They continued on like that for an agonizing while, long enough that she was sure he wouldn’t speak, perhaps wouldn’t say anything to her ever again.

His sudden reply startled her so much she nearly missed his response.

“My mother was like you.” His voice was thick, as if the words were dredged from a deep place in his chest and caused him pain.

Sorcha’s heart squeezed, hating to see his clear upset.

They’d walked for another few moments before his words finally registered in her mind.

My mother was like you.

Human.

His mother was human. He was only half-orc.

A halfling.

Her mouth fell open in astonishment. There were stories about halflings, half-human and half-other. Some of the oldest tales spoke of how harpies and humans had created a race of winged people, so like humans but with wings more massive than even an orc. She’d heard whispers of other half-orcs, as well as dragons and manticores that used their magic to take more human forms in order to take human mates. There had even been stories of half-fae, when the ethereal beings had still roamed the kingdom.

She’d thought the stories more fancy than anything else; it’d been many years since any of the other races lived in the human kingdoms after the bloody war of succession dragged the human realms into chaos thirty years ago. She’d once spotted a flock of harpies flying over the capital of Gleanná when she visited with her father and Lord Darrow, her father’s liege lord. And she was sure she’d spied the glitter of siren scales once on a visit to the northern sea. Other than that, and of course her plentiful experience now with orcs, she had little knowledge of other races and had assumed such was the case for most other humans.

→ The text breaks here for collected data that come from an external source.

(** No reading of the clock is older than an earlier one by more than [slack]. *)
Definition lags (slack : Z) (seen : list Z) (now : Z) : Prop := forall r, r ∈ seen -> r - slack <= now.

Fixpoint lagging (slack : Z) (seen : list Z) (ls : list label) : Prop :=
  match ls with
  | [] => True
  | l :: ls => match reading l with Some now => lags slack seen now /\ lagging slack (now :: seen) ls | None => lagging slack seen ls end
  end.

Definition fits (slack : Z) (f : fire) : Prop := f_seconds f * second + slack <= day.

Definition spaced (f g : fire) : Prop :=
  f_key f = f_key g -> 0 < f_seconds f -> 0 < f_seconds g -> at_ f + f_seconds g * second <= at_ g.

(** What the map remembers of the fires so far. *)
Definition remembers (th : gmap string Z) (seen : list Z) (past : list fire) : Prop :=
  forall f, f ∈ past -> 0 < f_seconds f ->
    match th !! f_key f with Some last => at_ f <= last | None => exists r, r ∈ seen /\ at_ f < r - day end.

Lemma remembers_seen th seen past now : remembers th seen past -> remembers th (now :: seen) past.
Proof.
  intros H f Hf Hs. specialize (H f Hf Hs). destruct (th !! f_key f); [done|]. destruct H as (r & Hr & ?). exists r. split; [by right|done].
Qed.

Lemma reserve_spaced slack th th' seen past now t msg : 0 <= slack -> fits slack (is_fire now t msg) -> lags slack seen now -> remembers th seen past ->
  tryReserveThrottle now (t_ID t) (throttleKey msg (sourcePeerID (m_Tags msg))) (ThrottleSeconds t) th = (true, th') ->
  (forall f, f ∈ past -> spaced f (is_fire now t msg)) /\ remembers th' (now :: seen) (is_fire now t msg :: past).
Proof.
  intros Hsl Hfit Hlag Hrem. unfold tryReserveThrottle, fits, spaced in *. set (g := is_fire now t msg) in *.
  change (ThrottleSeconds t) with (f_seconds g). unfold day, second in Hfit.
  destruct (Z.leb_spec (f_seconds g) 0) as [Hz|Hz].
  { intros [= <-]. split; [intros; lia|]. intros f [->|Hf]%elem_of_cons Hs; [lia|]. by apply (remembers_seen _ _ _ now Hrem). }
  change (throttle_key (t_ID t) (throttleKey msg (sourcePeerID (m_Tags msg)))) with (f_key g).
  rewrite (wrap64_small (f_seconds g * second)) by (unfold second; lia).
  assert (forall last, (Sub (at_ g) last <? f_seconds g * second) = false -> last + f_seconds g * second <= at_ g) as Hsub.
  { intros last Hl%Z.ltb_ge. unfold Sub, second in *. lia. }
  destruct (match th !! f_key g with Some last => _ | None => false end) eqn:E; [done|]. intros [= <-].
  assert (forall f, f ∈ past -> f_key f = f_key g -> 0 < f_seconds f -> at_ f + f_seconds g * second <= at_ g) as Hsp.
  { intros f Hf Hk Hs. specialize (Hrem f Hf Hs). rewrite Hk in Hrem. destruct (th !! f_key g) as [last|].
    - apply Hsub in E. lia.
    - destruct Hrem as (r & Hr & Hd). pose proof (Hlag r Hr) as Hl. change now with (at_ g) in Hl. unfold day, second in *. lia. }
  split; [auto|].
  assert (remembers (<[f_key g := at_ g]> th) (now :: seen) (g :: past)) as Hnew.
  { intros f [->|Hf]%elem_of_cons Hs; [by rewrite lookup_insert_eq|]. destruct (decide (f_key f = f_key g)) as [Hk|Hk].
    - rewrite Hk, lookup_insert_eq. specialize (Hsp f Hf Hk Hs). unfold second in Hsp. lia.
    - rewrite lookup_insert_ne by done. by apply (remembers_seen _ _ _ now Hrem). }
  change (<[f_key g := now]> th) with (<[f_key g := at_ g]> th).
  destruct (Nat.eqb _ 0); [|done]. intros f Hf Hs. specialize (Hnew f Hf Hs).
  destruct (<[f_key g := at_ g]> th !! f_key f) as [last|] eqn:El.
  - destruct (decide (now - day <= last)) as [Hle|Hgt].
    + by rewrite (map_lookup_filter_Some_2 _ _ _ last).
    + rewrite map_lookup_filter_None_2; [exists now; split; [by left|lia]|]. right. intros x Hx. by pose proof (eq_trans (eq_sym El) Hx) as [= <-].
  - rewrite map_lookup_filter_None_2 by (by left). done.
Qed.

Lemma run_spaced slack ls : forall s seen past s' log, 0 <= slack -> run s ls = Some (s', log) -> lagging slack seen ls ->
  (forall f, f ∈ log -> fits slack f) -> remembers (throttle s) seen past ->
  (forall f g, f ∈ past -> g ∈ log -> spaced f g) /\ forall i j f g, (i < j)%nat -> log !! i = Some f -> log !! j = Some g -> spaced f g.
Proof.
  induction ls as [|l ls IH]; intros s seen past s' log Hsl; cbn [run].
  - intros [= <- <-] _ _ _. split; [by intros f g _ ?%elem_of_nil|by intros i j f g _ Hi].
  - destruct (step s l) as [[s1 lg]|] eqn:E; [|done]. cbn [mbind option_bind].
    destruct (run s1 ls) as [[s2 rest]|] eqn:Er; [|done]. cbn [mbind option_bind]. intros [= <- <-] Hlag Hfit Hrem.
    assert (lg = [] /\ throttle s1 = throttle s \/
            exists now t msg, reading l = Some now /\ (lg = [] /\ throttle s1 = throttle s \/ lg = [is_fire now t msg] /\
              tryReserveThrottle now (t_ID t) (throttleKey msg (sourcePeerID (m_Tags msg))) (ThrottleSeconds t) (throttle s) = (true, throttle s1))) as Hcase.
    { destruct l as [rows|msg rows|n env now]; cbn [step] in E.
      - injection E as <- <-. left. split; [done|]. by destruct rows.
      - injection E as <- <-. left. split; [done|]. cbn. destruct (cache s); [by destruct rows|done].
      - destruct (threads s !! n) as [[[|t ts] msg]|]; [done| |done]. cbn [mbind option_bind] in E.
        destruct (dispatchOne env now t msg (throttle s)) as [th log] eqn:Ed. injection E as <- <-.
        right. exists now, t, msg. split; [done|]. apply dispatchOne_fires in Ed as [[-> ->]|[-> ?]]; [by left|by right]. }
    destruct Hcase as [[-> Ht]|(now & t & msg & Hr & Hcase)].
    + cbn [app] in *. destruct (reading l) as [now|] eqn:Hr; cbn [lagging] in Hlag; rewrite Hr in Hlag.
      * destruct Hlag as [_ Hlag]. apply (IH s1 (now :: seen) past s2 rest); try done. rewrite Ht. by apply remembers_seen.
      * apply (IH s1 seen past s2 rest); try done. by rewrite Ht.
    + cbn [lagging] in Hlag. rewrite Hr in Hlag. destruct Hlag as [Hl Hlag]. destruct Hcase as [[-> Ht]|[-> Ht]]; cbn [app] in *.
      { apply (IH s1 (now :: seen) past s2 rest); try done. rewrite Ht. by apply remembers_seen. }
      destruct (reserve_spaced slack _ _ seen past now t msg Hsl ltac:(apply Hfit; by left) Hl Hrem Ht) as [Hsp Hrem'].
      destruct (IH s1 (now :: seen) (is_fire now t msg :: past) s2 rest) as [H1 H2]; try done; [by intros f Hf; apply Hfit; right|]. split.
      * intros f g Hf [->|Hg]%elem_of_cons; [by apply Hsp|]. apply H1; [by right|done].
      * intros [|i] [|j] f g Hij Hi Hj; try lia; cbn in Hi, Hj.
        -- injection Hi as <-. apply H1; [by left|]. by eapply list_elem_of_lookup_2.
        -- eapply (H2 i j); [lia|done..].
Qed.
End Dispatcher.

But then, she’d spent most of her life on her mother’s estate, within the borders of the Darrowlands.

Her cheeks burned again, wondering if she seemed as naïve to Orek as she felt then.

The silence continued, giving her more time to chew on his words. And the more she thought on them, the tighter the knot in her guts cinched.

Orek’s mother had been like her, human. But she didn’t think that was the reason for the pain in his voice as he told her.

Like me.

Captured? Sold?

Bile burned her throat, and she turned her shocked gaze to the back of Orek’s head. If he noticed her sudden horror, he didn’t show it. He strode confidently through the forest, his rope of braided mane swishing over the mountainous pack he hauled.

Sorcha pinched her lips together, troubled by the realization.

Was his mother captured and sold to the orcs?

What happened to her?

The pain in Orek’s voice echoed in her mind, and she shuddered. Perhaps she didn’t want to know.

Whatever her fate, this would explain why he’d helped Sorcha. She’d tried to find a way of asking him gently, needing to make sense of it herself.

A sharp, sad little cry snapped her to attention. In front of her, Orek came to a halt, pointed ears perking at the sound.

Another little wail echoed through the trees, and Sorcha’s heart clenched again. There was no mistaking the sound of a baby animal in distress.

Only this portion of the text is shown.